**Directions**
The answer should be an exact repeat of the stretch of material below from the line containing "cbv zeta in *. split." through the line containing "(** * gitlab_repo_import.py: a".

[Opening Given data section]

(** ** External collaborators *)

Record Env : Type := mkEnv {
  Tensor : Type;       (* features, predictions, labels, projections, losses *)
  Params : Type;       (* the parameter state, what [state_dict()] holds *)
  OptSt : Type;        (* the state of an AdamW optimiser *)
  Acc : Type;          (* the state of a torchmetrics instance *)
  MarginSt : Type;     (* the state of a [MarginScheduledLossFunction] *)
  (* the model: [model(drug, target)] and its two projectors; the bool is the
     train/eval mode of the module *)
  forward : Params -> bool -> Tensor -> Tensor -> res Tensor;
  target_projector : Params -> bool -> Tensor -> res Tensor;
  drug_projector : Params -> bool -> Tensor -> res Tensor;
  (* [torch.from_numpy(np.array(label)).float()], [.int()], [.float()] *)
  from_numpy_float : Tensor -> res Tensor;
  to_int : Tensor -> Tensor;
  to_float : Tensor -> Tensor;
  (* loss functions *)
  MSELoss : Tensor -> Tensor -> res Tensor;
  BCELoss : Tensor -> Tensor -> res Tensor;
  triplet_loss : MarginSt -> Tensor -> Tensor -> Tensor -> res Tensor;
  (* [torch.optim.AdamW(model.parameters(), lr=...)] and one update,
     [zero_grad(); loss.backward(); step()], at the schedule's current rate *)
  AdamW : Q -> OptSt;
  adamw_update : OptSt -> Q -> Params -> Tensor -> res (Params * OptSt);
  (* [CosineAnnealingWarmRestarts]: the rate after [n] calls of [step()] *)
  cosine_lr : Q -> Z -> nat -> Q;
  (* the margin scheduler of [src.margin] *)
  margin_new : Q -> nat -> Z -> string -> MarginSt;
  margin_step : MarginSt -> MarginSt;
  margin : MarginSt -> Q;
  (* torchmetrics; [met_new] is [met_class()], [to(device)] and [reset()] *)
  met_new : metric_class -> res Acc;
  met_update : metric_class -> Acc -> Tensor -> Tensor -> res Acc;
  met_compute : metric_class -> Acc -> res pyfloat;
  (* data loaders: the batches yielded when iterated in a given epoch *)
  training_generator : nat -> list (Tensor * Tensor * Tensor);
  validation_generator : nat -> list (Tensor * Tensor * Tensor);
  testing_generator : list (Tensor * Tensor * Tensor);
  contrastive_generator : nat -> list (Tensor * Tensor * Tensor);
  (* [EnzPredDataModule.dataset_list()] *)
  enzpred_dataset_list : list string;
  (* the model after construction, optional weight loading and [to(device)] *)
  initial_params : Params;
  (* calls that can fail before the loop: what the call raises, if it
     raises (preparing the data of a task, with or without the contrastive
     data; the model with [classify]; [AdamW] with a rate;
     [CosineAnnealingWarmRestarts] with [T_0]; the margin scheduler) *)
  data_error : string -> bool -> option exn;
  model_error : bool -> option exn;
  AdamW_error : Q -> option exn;
  scheduler_error : Z -> option exn;
  margin_error : Q -> nat -> Z -> string -> option exn;
  (* I/O that can fail *)
  torch_save_error : string -> option exn;
  wandb_error : wandb_call Tensor Params -> option exn;
  (* the clock *)
  epoch_seconds : nat -> Q;
  test_seconds : Q;
  wall_clock_seconds : Q
}.
(** The loop keeps the watcher open while it runs, closes it when it
    returns, and returns only through the cancellation case, taken at a
    moment when the watcher does not wait in a send. *)
Lemma inotifyAuthFile_loop_return sels st :
  returned st = None → closed st = false →
  let w := inotifyAuthFile_loop sels st in
  (returned w = None ∧ closed w = false
   ∧ ∀ pre post, sels = pre ++ WatchDone :: post →
                 waiting (inotifyAuthFile_loop pre st) = true)
  ∨ (returned w = Some None ∧ closed w = true ∧ waiting w = false
     ∧ ∃ pre post, sels = pre ++ WatchDone :: post
                   ∧ returned (inotifyAuthFile_loop pre st) = None
                   ∧ waiting (inotifyAuthFile_loop pre st) = false).
Proof.
  revert st. induction sels as [|sel sels IH]; intros st Hr Hc; cbv zeta.
  - left. repeat split; try done. intros [|? ?] post H; discriminate H.
  - cbn [inotifyAuthFile_loop]. cbv zeta.
    destruct (inotifyAuthFile_select_running sel st Hr Hc)
      as [(Hr' & Hc' & Hdone)|(Hr' & Hc' & Hw' & -> & Hw)]; cbv zeta in *.
    + rewrite Hr'.
      destruct (IH _ Hr' Hc')
        as [(H1 & H2 & H3)|(H1 & H2 & Hw2 & pre & post & H3 & H4 & H5)];
        cbv zeta in *.
      * left. repeat split; try done. intros [|sel' pre] post Heq.
        -- injection Heq as -> _. by apply Hdone.
        -- injection Heq as <- ->. cbn [inotifyAuthFile_loop]. cbv zeta.
           rewrite Hr'. by eapply H3.
      * right. repeat split; try done. exists (sel :: pre), post.
        subst sels. split; [done|].
        cbn [inotifyAuthFile_loop]. cbv zeta. by rewrite Hr'.
    + rewrite Hr'. right. repeat split; try done.
      exists [], sels. by repeat split.
Qed.

(** X10: the watcher returns an error exactly when creating the watcher
    or adding the file fails, and that error; it returns nil exactly when
    both succeed and the cancellation case is taken, which needs a
    moment of the run at which the watcher has not returned and does not
    wait in a send; and a watcher that was created is closed exactly
    when the function has returned, so none is left open by a return nor
    closed while the loop runs or waits. *)
Theorem inotifyAuthFile_returns (NewWatcher Add : option error)
    (sels : list WatchSelect) :
  let w := inotifyAuthFile NewWatcher Add sels in
  (∀ err, returned w = Some (Some err)
          ↔ NewWatcher = Some err ∨ (NewWatcher = None ∧ Add = Some err))
  ∧ (returned w = Some None
     ↔ NewWatcher = None ∧ Add = None
       ∧ ∃ pre post,
           sels = pre ++ WatchDone :: post
           ∧ returned (inotifyAuthFile None None pre) = None
           ∧ waiting (inotifyAuthFile None None pre) = false)
  ∧ (returned w = Some None → WatchDone ∈ sels)
  ∧ (NewWatcher = None → (closed w = true ↔ returned w ≠ None))
  ∧ (NewWatcher ≠ None → closed w = false)
  ∧ (waiting w = true → returned w = None ∧ closed w = false).
Proof.
  cbv zeta. unfold inotifyAuthFile.
  destruct NewWatcher as [err0|]; [|destruct Add as [err1|]].
  - cbn. repeat split; try done; status_cases.
  - cbn. repeat split; try done; status_cases.
  - destruct (inotifyAuthFile_loop_return sels watchStart)
      as [(H1 & H2 & H3)|(H1 & H2 & Hw & pre & post & H3 & H4 & H5)];
      try reflexivity; cbv zeta in *; rewrite ?H1, ?H2, ?Hw.
    + split; [intros err; split; [done|by intros [?|[_ ?]]]|].
      split; [split; [done|]|].
      { intros (_ & _ & pre & post & Hsels & _ & Hwait).
        specialize (H3 pre post Hsels). congruence. }
      split; [done|]. split; [intros _; split; [done|by intros H]|].
      split; [done|done].
    + split; [intros err; split; [done|by intros [?|[_ ?]]]|].
      split; [split; [|done]|].
      { intros _. repeat split; try done. by exists pre, post. }
      split; [intros _; subst sels; apply elem_of_app; right; left|].
      split; [intros _; split; done|].
      split; [done|done].
Qed.

Lemma inotifyAuthFile_returns_add_fails :
  let w := inotifyAuthFile None (Some "no such file or directory")
             [WatchEvent (mkEvent "./tokens" fsnotify.Write)] in
  returned w = Some (Some "no such file or directory") ∧ closed w = true.
Proof.
  pose proof (inotifyAuthFile_returns None (Some "no such file or directory")
                [WatchEvent (mkEvent "./tokens" fsnotify.Write)])
    as (Herr & _ & _ & Hclosed & _).
  cbv zeta in *. split.
  - apply Herr. right. split; reflexivity.
  - apply Hclosed; [reflexivity|].
    rewrite (proj2 (Herr "no such file or directory"));
      [discriminate | right; split; reflexivity].
Defined.

(** What every step keeps: the log holds one line per send completed
    and one for a send that waits, the channel holds at most five
    signals, and the sends completed are the signals in the channel and
    those the reload loop has taken. *)
Lemma inotifyAuthFile_select_kept sel st (r : nat) :
  watchLog st
  = replicate (sent st + (if waiting st then 1 else 0)) changedLine →
  (queued st ≤ refreshChanCap)%nat →
  (sent st ≤ queued st + r)%nat →
  let st' := inotifyAuthFile_select sel st in
  watchLog st'
  = replicate (sent st' + (if waiting st' then 1 else 0)) changedLine
  ∧ (queued st' ≤ refreshChanCap)%nat
  ∧ (sent st' ≤ queued st' + (r + (if isReceive sel then 1 else 0)))%nat.
Proof.
  intros Hlog Hq Hs. cbv zeta. unfold inotifyAuthFile_select.
  destruct (waiting st) eqn:Hw.
  - destruct sel as [|event|]; cbn [isReceive]; rewrite ?Hw;
      cbn [watchLog sent waiting queued].
    + repeat split; [done|lia..].
    + repeat split; [done|lia..].
    + rewrite Hlog. repeat split; [f_equal; lia | unfold refreshChanCap in *; lia | lia].
  - destruct sel as [|event|]; cbn [isReceive];
      cbn [watchLog sent waiting queued].
    + repeat split; [by rewrite Hlog | lia..].
    + destruct (Op event =? fsnotify.Write); cbv zeta;
        [|rewrite Hw; repeat split; [done|lia..]].
      destruct (Nat.ltb_spec (queued st) refreshChanCap) as [Hroom|Hfull];
        cbn [watchLog sent waiting queued]; rewrite Hlog, replicate_snoc.
      * repeat split; [f_equal; lia | lia..].
      * repeat split; [f_equal; lia | lia..].
    + repeat split; [by rewrite Hlog | lia..].
Qed.
(** * gitlab_repo_import.py: a shallow embedding and its properties

    The importer is a sequential pipeline over the operating system, two
    external commands and the GitLab API.  The functions of the script
    ([run], [ignore_files_callback], [do_repo], [get_gitlab_project],
    [import_repo], [update_project_settings], [_get_config], [__init__],
    the settings part of [parse_args]) are embedded one by one in a state
    and exception monad.  What the script calls but does not define
    (os, shutil, subprocess, json, pwd, grp, python-gitlab) is an
    interface, [Platform]; [Sim] is a small executable instance of it. *)

From Stdlib Require Import ZArith String Ascii List Bool Lia.
From stdpp Require Import base strings gmap list.

Set Warnings "-register-all".
Local Open Scope string_scope.
Local Open Scope Z_scope.

(** ** Python strings and [posixpath] *)

Module Py.

(** [s.endswith(suf)]: some suffix of [s] is [suf]. *)
Fixpoint endswith (s suf : string) : bool :=
  String.eqb s suf ||
  match s with
  | EmptyString => false
  | String _ r => endswith r suf
  end.

(** [s.startswith(pre)]. *)
Fixpoint startswith (s pre : string) : bool :=
  match pre, s with
  | EmptyString, _ => true
  | String a pre', String b s' => Ascii.eqb a b && startswith s' pre'
  | String _ _, EmptyString => false
  end.

Fixpoint has_slash (s : string) : bool :=
  match s with
  | EmptyString => false
  | String c r => Ascii.eqb c "/" || has_slash r
  end.

(** [os.path.basename(p)]: [p[p.rfind('/')+1:]]. *)
Fixpoint os_path_basename (p : string) : string :=
  match p with
  | EmptyString => EmptyString
  | String c r =>
      if has_slash r then os_path_basename r
      else if Ascii.eqb c "/" then r else p
  end.

(** One step of [posixpath.join]: an absolute [b] replaces the path, an
    empty path or one that ends in a slash takes [b] as it is, and
    otherwise a slash is put between the two. *)
Definition os_path_join (a b : string) : string :=
  if startswith b "/" then b
  else if String.eqb a "" || endswith a "/" then a +:+ b
  else a +:+ "/" +:+ b.

Definition newline : string := String (ascii_of_nat 10) EmptyString.

(** [re.sub('\.git$', '', s)].  Without MULTILINE, [$] matches at the end
    of the string and just before a newline that ends the string, so the
    pattern matches where the rest of the string is [.git] or [.git\n];
    every other character is kept. *)
Fixpoint re_sub_dot_git_end (s : string) : string :=
  if String.eqb s ".git" then ""
  else if String.eqb s (".git" +:+ newline) then newline
  else match s with
       | EmptyString => EmptyString
       | String c r => String c (re_sub_dot_git_end r)
       end.

End Py.

(** ** Names derived by [do_repo] (lines 192-198) *)

(** [(repo_name, project_name)] after the [if]/[else] of lines 193-197. *)
Definition repo_names (repo_path : string) : string * string :=
  let repo_name := Py.os_path_basename repo_path in
  if negb (Py.endswith repo_name ".git")
  then (repo_name +:+ ".git", repo_name)
  else (repo_name, Py.re_sub_dot_git_end repo_name).

Definition project_name_of (repo_path : string) : string :=
  snd (repo_names repo_path).

Definition dest_path_of (create_path repo_path : string) : string :=
  Py.os_path_join create_path (fst (repo_names repo_path)).


(** ** Python values, exceptions and the log *)

Inductive pyval :=
| PNone
| PBool (b : bool)
| PInt (n : Z)
| PStr (s : string).

Definition is_None (v : pyval) : bool :=
  match v with PNone => true | _ => false end.

(** Truth value of a returned object, as tested by [if self.do_repo(...)]. *)
Definition truthy (v : pyval) : bool :=
  match v with
  | PNone => false
  | PBool b => b
  | PInt n => negb (n =? 0)
  | PStr s => negb (String.eqb s "")
  end.

(** [a == b]; [bool] is a subclass of [int], so [True == 1]. *)
Definition py_eq (a b : pyval) : bool :=
  match a, b with
  | PNone, PNone => true
  | PBool x, PBool y => Bool.eqb x y
  | PInt x, PInt y => x =? y
  | PBool x, PInt y | PInt y, PBool x => Z.b2z x =? y
  | PStr x, PStr y => String.eqb x y
  | _, _ => false
  end.

(** A document returned by [json.loads]. *)
Inductive json :=
| JNull
| JBool (b : bool)
| JNum (n : Z)
| JStr (s : string)
| JArr (items : list json)
| JObj (fields : list (string * json)).

Inductive exn :=
| SystemExit (code : pyval)
| KeyboardInterrupt
| KeyError (key : pyval)
| TypeError
| AttributeError (attr : string)
| OSError (msg : string)
| ShutilError
| CalledProcessError (returncode : Z) (output : string)
| GitlabError (msg : string).

(** [except Exception] does not catch [SystemExit] or
    [KeyboardInterrupt]; a bare [except:] catches everything. *)
Definition is_Exception (e : exn) : bool :=
  match e with
  | SystemExit _ | KeyboardInterrupt => false
  | _ => true
  end.

Definition is_KeyError (e : exn) : bool :=
  match e with KeyError _ => true | _ => false end.

Definition is_CalledProcessError (e : exn) : bool :=
  match e with CalledProcessError _ _ => true | _ => false end.

Inductive level := DEBUG | INFO | WARNING | ERROR | EXCEPTION.

(** A logging call: level, format string, arguments. *)
Record log_record := Log {
  log_level : level;
  log_fmt : string;
  log_args : list pyval
}.

(** ** GitLab projects and the two tables of the script *)

(** A [gitlab.Project] object: the attributes the script reads by name,
    and the attribute dictionary that [getattr]/[setattr] work on. *)
Record Project := mkProject {
  name : string;
  namespace_name : string;
  path_with_namespace : string;
  attrs : gmap string pyval
}.

Definition BOOLEAN_SETTING_NAMES : gmap string string :=
  {[ "issues" := "issues_enabled";
     "merge_requests" := "merge_requests_enabled";
     "wiki" := "wiki_enabled";
     "snippets" := "snippets_enabled" ]}.

Definition VISIBILITY_LEVELS : gmap string Z :=
  {[ "private" := 0; "internal" := 10; "public" := 20 ]}.

(** A call that leaves the process: what was invoked, with its arguments. *)
Inductive call :=
| CCopytree (src dst : string)
| CChown (path : string) (uid gid : Z)
| CMove (src dst : string)
| CRmtree (path : string)
| CCheckOutput (cmd : list string)
| CAuth (url apikey : string)
| CAllProjects
| CCommit (project : string)
| CSave (project : Project).

(** ** The state and exception monad *)

Inductive outcome (A : Type) :=
| Ret (a : A)
| Raise (e : exn).
Arguments Ret {A} a.
Arguments Raise {A} e.

Section Monad.
Context {S : Type}.

(** The world: the state of everything outside the process ([os]), the
    records logged so far and the outside calls made so far (latest
    first), and the one attribute that [do_repo] stashes on [self]. *)
Record World := mkWorld {
  os : S;
  log : list log_record;
  trace : list call;
  refs_remotes_path : option string
}.

Definition M (A : Type) : Type := World -> outcome A * World.

Definition ret {A} (a : A) : M A := fun w => (Ret a, w).

Definition raise {A} (e : exn) : M A := fun w => (Raise e, w).

Definition bind {A B} (m : M A) (k : A -> M B) : M B :=
  fun w =>
    match m w with
    | (Ret a, w') => k a w'
    | (Raise e, w') => (Raise e, w')
    end.

(** [try: m  except <catches>: h].  The effects of [m] up to the
    exception stay. *)
Definition try_except {A} (m : M A) (catches : exn -> bool)
    (h : exn -> M A) : M A :=
  fun w =>
    match m w with
    | (Ret a, w') => (Ret a, w')
    | (Raise e, w') => if catches e then h e w' else (Raise e, w')
    end.

Definition logger (l : level) (fmt : string) (args : list pyval) : M unit :=
  fun w => (Ret tt, mkWorld (os w) (Log l fmt args :: log w) (trace w)
                            (refs_remotes_path w)).

(** An operation of the outside world: it is put on the trace and runs
    on the [os] component alone. *)
Definition ext {A} (c : call) (f : S -> outcome A * S) : M A :=
  fun w =>
    let (r, s') := f (os w) in
    (r, mkWorld s' (log w) (c :: trace w) (refs_remotes_path w)).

[Closing Given data section]

**Solved problem**
  cbv zeta in *. split.
  - apply Herr. right. split; reflexivity.
  - apply Hclosed; [reflexivity|].
    rewrite (proj2 (Herr "no such file or directory"));
      [discriminate | right; split; reflexivity].
Defined.

(** What every step keeps: the log holds one line per send completed
    and one for a send that waits, the channel holds at most five
    signals, and the sends completed are the signals in the channel and
    those the reload loop has taken. *)
Lemma inotifyAuthFile_select_kept sel st (r : nat) :
  watchLog st
  = replicate (sent st + (if waiting st then 1 else 0)) changedLine →
  (queued st ≤ refreshChanCap)%nat →
  (sent st ≤ queued st + r)%nat →
  let st' := inotifyAuthFile_select sel st in
  watchLog st'
  = replicate (sent st' + (if waiting st' then 1 else 0)) changedLine
  ∧ (queued st' ≤ refreshChanCap)%nat
  ∧ (sent st' ≤ queued st' + (r + (if isReceive sel then 1 else 0)))%nat.
Proof.
  intros Hlog Hq Hs. cbv zeta. unfold inotifyAuthFile_select.
  destruct (waiting st) eqn:Hw.
  - destruct sel as [|event|]; cbn [isReceive]; rewrite ?Hw;
      cbn [watchLog sent waiting queued].
    + repeat split; [done|lia..].
    + repeat split; [done|lia..].
    + rewrite Hlog. repeat split; [f_equal; lia | unfold refreshChanCap in *; lia | lia].
  - destruct sel as [|event|]; cbn [isReceive];
      cbn [watchLog sent waiting queued].
    + repeat split; [by rewrite Hlog | lia..].
    + destruct (Op event =? fsnotify.Write); cbv zeta;
        [|rewrite Hw; repeat split; [done|lia..]].
      destruct (Nat.ltb_spec (queued st) refreshChanCap) as [Hroom|Hfull];
        cbn [watchLog sent waiting queued]; rewrite Hlog, replicate_snoc.
      * repeat split; [f_equal; lia | lia..].
      * repeat split; [f_equal; lia | lia..].
    + repeat split; [by rewrite Hlog | lia..].
Qed.
(** * gitlab_repo_import.py: a shallow embedding and its properties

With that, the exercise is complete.